Imaginative patterns

Vivek Sadasivam’s recital was a display of talent honed by assiduous training

A vocal concert by Vivek Sadasivam, accompanied by Prema Vivek (violin), and B.S. Prasanth (mridanga), was part of ‘Nirantara-A Stage for Young Artistes’ organised by Ananya, Bangalore, recently.

The performance began with a clean gamaka-oriented rendition of the ata thala varna in Reethigoula. Brisk, energetic kalpana swars were appended to the rare Deekshithar krithi ‘Sri Ganeshatparam’ set to Ardradeshi raga, the lyrics of which could however have been articulated with greater clarity and emphasis. The quality of the young artiste’s voice and an unaffected style were explicit in the following alapana of Amrithavarshini, which was replete with melodious passages and crisp brigas that often threw the consonance of the madhyama and nishada into sharp focus. Muthaiah Bhagavathar’s ‘Sudhamayi Sudhanidhi’ in rupaka thala was presented in a sedate tempo and adorned with kalpana swaras crowned with simple yet attractive rhythmic patterns.

A short alapana of Ahiri, suffused with raga bhava and marked by an adherence to the traditional nuanced identity of the raga, prefaced an unhurried ‘Mayamma Yani Ne’, Shyama Shastri’s masterpiece in adi thala. The effervescent tempo of Deekshithar’s ‘Purahara Nandana Ripukula Bhanjana’ set to Hamir Kalyani raga and adi thala provided a vivid contrast to the previous item and led to a fairly detailed and systematic elaboration of Shankarabharanam. Commendable improvisational skills were demonstrated in the exercise, which incorporated imaginative patterns couched in conventional phraseology. Thyagaraja’s ‘Enduku Peddala’ in adi thala featured a well-constructed neraval at ‘Veda Shastra’ and kalpana swaras that concluded with diminishing thala cycles at the gandhara, ornamented with rhythmic variations of a particular melodic motif.
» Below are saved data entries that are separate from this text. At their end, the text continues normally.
(** * Koku identity and access serializers

    A shallow embedding of [koku/api/iam/serializers.py] and of the migration
    [koku/api/migrations/0010_auto_20180523_1540.py], with the properties the
    specification states about them.

    Conventions.  Python [str] values are Rocq strings whose characters are
    the code points U+0000..U+00FF.  Dictionaries are finite maps.  Code that
    touches the database, the mailer or the entropy source is written in a
    state-and-exception monad over an explicit [world]. *)

From Stdlib Require Import Ascii String.
From stdpp Require Import gmap strings list pretty.
From Equations Require Import Equations.
(** X5: the completeness test compares the number of matches with 7.  A
    listing that names every initial entity but matches more than seven
    records (an entity is listed twice) is rejected when
    [CEPH_ROLLING_UPDATE] is not set, and the message names no entity. *)
Theorem repeated_entity_is_rejected {Sys : System} (out : string)
    (o : list (string * json)) (records : list json) (entities : list string) :
  json_loads out = Some (JObj o) ->
  Dict.lookup "auth_dump" o = Some (JArr records) ->
  lookup_records records [] = Ret entities ->
  (forall e, In e CEPH_INITIAL_KEYS -> In e entities) ->
  7 < List.length entities ->
  getenv "CEPH_ROLLING_UPDATE" = None ->
  lookup_ceph_initial_entities out = fatal "initial keyring does not contain keys: ".
Proof.
  intros HJ HD HR HA HL HE. rewrite (lookup_is_check out o records entities HJ HD HR).
  assert (HN : List.length entities <> List.length CEPH_INITIAL_KEYS)
    by (change (List.length CEPH_INITIAL_KEYS) with 7; lia).
  rewrite (check_initial_entities_flag entities false HN);
    [|unfold rolling_update_env; now rewrite HE].
  assert (M : filter (fun e => negb (PyStr.mem e entities)) CEPH_INITIAL_KEYS = []).
  { destruct (filter _ CEPH_INITIAL_KEYS) as [|x l] eqn:F; [reflexivity|].
    assert (I : In x (filter (fun e => negb (PyStr.mem e entities)) CEPH_INITIAL_KEYS))
      by (rewrite F; now left).
    apply filter_In in I. destruct I as [I1 I2].
    apply negb_true_iff, mem_false in I2. contradiction (I2 (HA x I1)). }
  rewrite M. reflexivity.
Qed.

(** ** The state fetch_initial_keys *)

Lemma fetch_loop_all_present {Sys : System} (cluster user user_key_path : string)
    (container_image : option string) (entities : list string)
    (r : Z * command * string * string) (s : state) :
  (forall e, In e entities ->
     exists path, build_key_path cluster e = Ret (Some path)
                  /\ isfile path (world s) = true) ->
  fetch_loop cluster user user_key_path container_image entities r s = (Ret r, s).
Proof.
  induction entities as [|e rest IH]; intros H; [reflexivity|].
  destruct (H e (or_introl eq_refl)) as (path & P & F).
  cbn [fetch_loop]. unfold bind at 1. unfold lift at 1. rewrite P.
  unfold bind at 1. unfold read at 1. rewrite F.
  apply IH. intros x Hx. apply H. now right.
Qed.

Lemma finish_bound {Sys : System} (rc : Z) (cmd : command) (out err : string)
    (changed : bool) (s : state) :
  finish (bound (rc, cmd, out, err) changed) s
  = (let result := mkResult (Some (CmdList cmd)) rc (PyStr.rstrip_crlf out)
                     (PyStr.rstrip_crlf err) changed None in
     Exit (if (rc =? 0)%Z then ExitJson result
           else FailJson "non-zero return code" result), s).
Proof.
  unfold finish, bound. cbn. now destruct (rc =? 0)%Z.
Qed.

Ltac enter_state HC HS :=
  unfold execute, run_module; rewrite HC, HS;
  cbn [PyStr.mem existsb String.eqb Ascii.eqb Bool.eqb orb].

Lemma last_cons {T} (l : list T) (a d : T) : last (a :: l) d = last l a.
Proof.
  revert a d. induction l as [|b l IH]; intros a d; [reflexivity|].
  change (last (a :: b :: l) d) with (last (b :: l) d).
  now rewrite (IH b d), (IH b a).
Qed.

Lemma fetch_all_cons {Sys : System} (cluster entity : string) (rest : list string)
    (w : World) :
  isfile (key_path_of cluster entity) w = false ->
  let w1 := set_fs_attributes_if_different (key_path_of cluster entity)
              (snd (run_command (fetch_cmd cluster entity) w)) in
  fetch_all cluster (entity :: rest) w
  = ((entity, fst (run_command (fetch_cmd cluster entity) w))
       :: fst (fetch_all cluster rest w1),
     snd (fetch_all cluster rest w1)).
Proof.
  intros F. cbn [fetch_all]. rewrite F.
  destruct (run_command (fetch_cmd cluster entity) w) as [a w1]. cbn [fst snd].
  now destruct (fetch_all cluster rest _).
Qed.

(** The loop of lines 647-670 carries out the plan [fetch_all]. *)
Lemma fetch_loop_is_fetch_all {Sys : System} (cluster : string)
    (entities : list string) :
  incl entities CEPH_INITIAL_KEYS ->
  forall (r : Z * command * string * string) (s : state),
    fetch_loop cluster "mon." (mon_key_path cluster) is_containerized entities r s
    = (Ret (last (map (fetch_report cluster)
                    (fst (fetch_all cluster entities (world s)))) r),
       mkState (snd (fetch_all cluster entities (world s)))
         (trace s ++ map (fun x => fetch_cmd cluster (fst x))
                       (fst (fetch_all cluster entities (world s))))).
Proof.
  induction entities as [|e rest IH]; intros I r s.
  - cbn. rewrite app_nil_r. now destruct s.
  - assert (Ie : In e CEPH_INITIAL_KEYS) by (apply I; now left).
    assert (Ir : incl rest CEPH_INITIAL_KEYS) by (intros x Hx; apply I; now right).
    destruct (build_key_path_some cluster e Ie) as [path P].
    assert (K : key_path_of cluster e = path) by (unfold key_path_of; now rewrite P).
    cbn [fetch_loop]. unfold bind at 1. unfold lift at 1. rewrite P.
    unfold bind at 1. unfold read at 1.
    destruct (isfile path (world s)) eqn:F.
    + rewrite (IH Ir r s). cbn [fetch_all]. rewrite K, F. reflexivity.
    + rewrite fetch_all_cons by (now rewrite K). cbv zeta. cbn [fst snd map].
      unfold info_key. cbn [map]. unfold bind at 1. rewrite exec_one.
      change (generate_cmd cluster [A "get"; arg_of_option (Some e); A "-f"; A "plain"]
                "mon." (mon_key_path cluster) is_containerized ++ [A "-o"; A path])
        with (generate_cmd cluster [A "get"; A e; A "-f"; A "plain"]
                "mon." (mon_key_path cluster) is_containerized ++ [A "-o"; A path]).
      rewrite <- K. fold (fetch_cmd cluster e).
      destruct (run_command (fetch_cmd cluster e) (world s)) as [[[rc out] err] w] eqn:RC.
      unfold bind at 1. unfold update at 1. cbn [world trace fst snd].
      rewrite (IH Ir). cbn [world trace]. rewrite last_cons.
      cbn [fetch_report]. rewrite <- app_assoc. reflexivity.
Qed.

Lemma fetch_all_subset {Sys : System} (cluster : string) (entities : list string) :
  forall (w : World) (e : string),
    In e (map fst (fst (fetch_all cluster entities w))) -> In e entities.
Proof.
  induction entities as [|x rest IH]; intros w e He; [contradiction|].
  cbn [fetch_all] in He. destruct (isfile _ w).
  - right. exact (IH w e He).
  - destruct (run_command _ w) as [a w2].
    destruct (fetch_all cluster rest _) as [l w3] eqn:FA.
    cbn [fst map] in He. destruct He as [<-|He]; [now left|].
    right. apply (IH (set_fs_attributes_if_different (key_path_of cluster x) w2)).
    now rewrite FA.
Qed.

Lemma fetch_all_every {Sys : System} (keeps : World -> Prop) (cluster : string)
    (entities : list string) :
  (forall c w, keeps w -> keeps (snd (run_command c w))) ->
  (forall path w, keeps w -> keeps (set_fs_attributes_if_different path w)) ->
  (forall e w, In e entities -> keeps w -> isfile (key_path_of cluster e) w = false) ->
  forall w, keeps w -> map fst (fst (fetch_all cluster entities w)) = entities.
Proof.
  intros HR HS. induction entities as [|e rest IH]; intros HF w K; [reflexivity|].
  rewrite fetch_all_cons by (apply HF; [now left | exact K]).
  cbv zeta. cbn [fst map]. f_equal. apply IH.
  - intros x w' Hx. apply HF. now right.
  - apply HS, HR, K.
Qed.

(** X6: when the monitor lists the registry and the lookup returns, the
    run of [fetch_initial_keys] always reaches its end, and a fetch that
    fails does not stop the later ones.  After the listing it runs
    [get entity -f plain -o path] for every returned entity, in order,
    whose keyring is not a file when its turn comes, whatever the fetches
    before it answered, and sets the attributes of the keyring after each;
    it runs nothing else.  It reports the last command run and its answer
    alone, so the module fails exactly when that exit code is not 0, and it
    never reports a change.  Only returned entities are fetched; and all of
    them are, whatever the exit codes, when the commands and the setting of
    attributes leave the keyrings missing ([keeps] is any property of the
    world they preserve). *)
Theorem fetch_initial_keys_report {Sys : System} (p : params) (w w1 : World)
    (out err : string) (entities : list string) :
  p_check_mode p = false ->
  p_state p = "fetch_initial_keys" ->
  run_command (mon_list_cmd (p_cluster p)) w = ((0%Z, out, err), w1) ->
  lookup_ceph_initial_entities out = Ret entities ->
  let cluster := p_cluster p in
  let fetched := fst (fetch_all cluster entities w1) in
  let '(rc, cmd, out', err') :=
    last (map (fetch_report cluster) fetched) (0%Z, mon_list_cmd cluster, out, err) in
  let result := mkResult (Some (CmdList cmd)) rc (PyStr.rstrip_crlf out')
                  (PyStr.rstrip_crlf err') false None in
  execute p w
  = (Exit (if (rc =? 0)%Z then ExitJson result
           else FailJson "non-zero return code" result),
     mkState (snd (fetch_all cluster entities w1))
       (mon_list_cmd cluster :: map (fun x => fetch_cmd cluster (fst x)) fetched))
  /\ (forall e, In e (map fst fetched) -> In e entities)
  /\ (forall keeps : World -> Prop,
      (forall c w, keeps w -> keeps (snd (run_command c w))) ->
      (forall path w, keeps w -> keeps (set_fs_attributes_if_different path w)) ->
      (forall e w, In e entities -> keeps w ->
                   isfile (key_path_of cluster e) w = false) ->
      keeps w1 ->
      map fst fetched = entities).
Proof.
  intros HC HS HR HL. cbv zeta.
  pose proof (lookup_returns_incl out entities HL) as I.
  destruct (last _ _) as [[[rc cmd] out'] err'] eqn:LA.
  split; [|split].
  - enter_state HC HS.
    unfold bind at 1. unfold state_fetch_initial_keys.
    unfold bind at 1. unfold list_keys. rewrite exec_one.
    fold (mon_key_path (p_cluster p)). fold (mon_list_cmd (p_cluster p)).
    cbn [world trace]. rewrite HR. cbn [Z.eqb negb app].
    unfold bind at 1. unfold lift at 1. rewrite HL.
    unfold bind at 1. rewrite (fetch_loop_is_fetch_all (p_cluster p) entities I).
    cbn [world trace]. rewrite LA. unfold ret at 1. rewrite finish_bound.
    reflexivity.
  - exact (fetch_all_subset (p_cluster p) entities w1).
  - intros keeps K1 K2 K3 K4.
    exact (fetch_all_every keeps (p_cluster p) entities K1 K2 K3 w1 K4).
Qed.
Lemma insertSorted_Permutation :
  forall x racc, Permutation (x :: racc) (insertSorted compare x racc).
Proof.
  intros x. induction racc as [|p rest IH]; cbn [insertSorted].
  - apply Permutation_refl.
  - destruct (Qgtb (compare p x) 0); [|apply Permutation_refl].
    eapply perm_trans; [apply perm_swap|]. apply perm_skip, IH.
Qed.

Lemma fold_insertSorted_Permutation :
  forall l racc,
    Permutation (l ++ racc)
                (fold_left (fun acc x => insertSorted compare x acc) l racc).
Proof.
  induction l as [|x l IH]; intro racc; cbn [fold_left app].
  - apply Permutation_refl.
  - eapply perm_trans; [|apply IH].
    eapply perm_trans; [apply Permutation_middle|].
    apply Permutation_app_head, insertSorted_Permutation.
Qed.

Lemma Array_sort_Permutation :
  forall l, Permutation l (Array_sort compare l).
Proof.
  intro l. unfold Array_sort.
  eapply perm_trans; [|apply Permutation_rev].
  rewrite <- (app_nil_r l) at 1. apply fold_insertSorted_Permutation.
Qed.

End Sorting.

Lemma byRelevance_compare_opp :
  forall a b, (0 < byRelevance a b)%Q -> (byRelevance b a <= 0)%Q.
Proof.
  intros a b H. pose proof (byRelevance_opp a b) as Hopp. lra.
Qed.

Lemma searchResults_renderResults :
  forall up results st,
    searchResults (renderResults up results st) = searchResults st.
Proof. intros up [|r rs] st; reflexivity. Qed.

End Ranking.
The concert also included a compact raga thana pallavi in Shanmukhapriya. The alapana drew out the evocative beauty and majesty of the raga, especially in the passages leading up to the thara sthayi shadja. While the intricate and variegated thana attested to sound basics and fluent manodharma, the deceptive simplicity of the pallavi beginning ‘Ganalola’ was handled with finesse, combining technical competence with spontaneity. The violinist’s improvisational inputs, especially in her solo raga elaborations, were remarkable for dignified restraint, control and melody while the rhythmic responses to the other manodharma components stayed true to the lead artiste’s intent. Percussion support throughout was outstanding, in tune with the tenor of compositions presented and in complete consonance with the improvisational aspects. The recital on the whole was a display of talent honed by assiduous training and tempered by classicism.